Below is a listing from which only part is wanted; return exactly the lines from the one with "Raise (e : exn)." up to and including the one with "(** ** Text primitives of Python's [str] *)".

> [Available data]:
=== Section Start ===

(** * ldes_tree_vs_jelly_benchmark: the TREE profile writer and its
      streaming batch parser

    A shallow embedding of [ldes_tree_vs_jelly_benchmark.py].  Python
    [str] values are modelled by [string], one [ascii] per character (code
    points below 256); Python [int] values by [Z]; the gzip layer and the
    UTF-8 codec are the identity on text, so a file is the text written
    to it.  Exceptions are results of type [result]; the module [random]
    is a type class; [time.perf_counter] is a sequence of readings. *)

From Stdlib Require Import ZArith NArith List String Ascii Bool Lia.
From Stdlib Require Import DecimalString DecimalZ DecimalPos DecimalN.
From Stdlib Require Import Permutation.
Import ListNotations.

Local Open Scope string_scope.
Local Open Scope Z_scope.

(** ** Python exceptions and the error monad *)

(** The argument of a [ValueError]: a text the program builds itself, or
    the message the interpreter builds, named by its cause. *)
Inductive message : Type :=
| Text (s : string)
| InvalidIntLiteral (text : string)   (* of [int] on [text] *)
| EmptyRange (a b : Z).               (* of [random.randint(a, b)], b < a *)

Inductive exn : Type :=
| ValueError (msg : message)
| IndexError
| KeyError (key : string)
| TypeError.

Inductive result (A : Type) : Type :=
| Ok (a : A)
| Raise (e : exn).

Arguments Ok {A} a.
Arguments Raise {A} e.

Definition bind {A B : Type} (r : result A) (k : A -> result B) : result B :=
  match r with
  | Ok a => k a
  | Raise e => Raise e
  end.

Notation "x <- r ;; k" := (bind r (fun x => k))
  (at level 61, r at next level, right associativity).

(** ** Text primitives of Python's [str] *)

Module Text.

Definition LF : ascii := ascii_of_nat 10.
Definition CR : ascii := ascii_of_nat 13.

=== Section End ===

> [Result below]:
| Raise (e : exn).

Arguments Ok {A} a.
Arguments Raise {A} e.

Definition bind {A B : Type} (r : result A) (k : A -> result B) : result B :=
  match r with
  | Ok a => k a
  | Raise e => Raise e
  end.

Notation "x <- r ;; k" := (bind r (fun x => k))
  (at level 61, r at next level, right associativity).

(** ** Text primitives of Python's [str] *)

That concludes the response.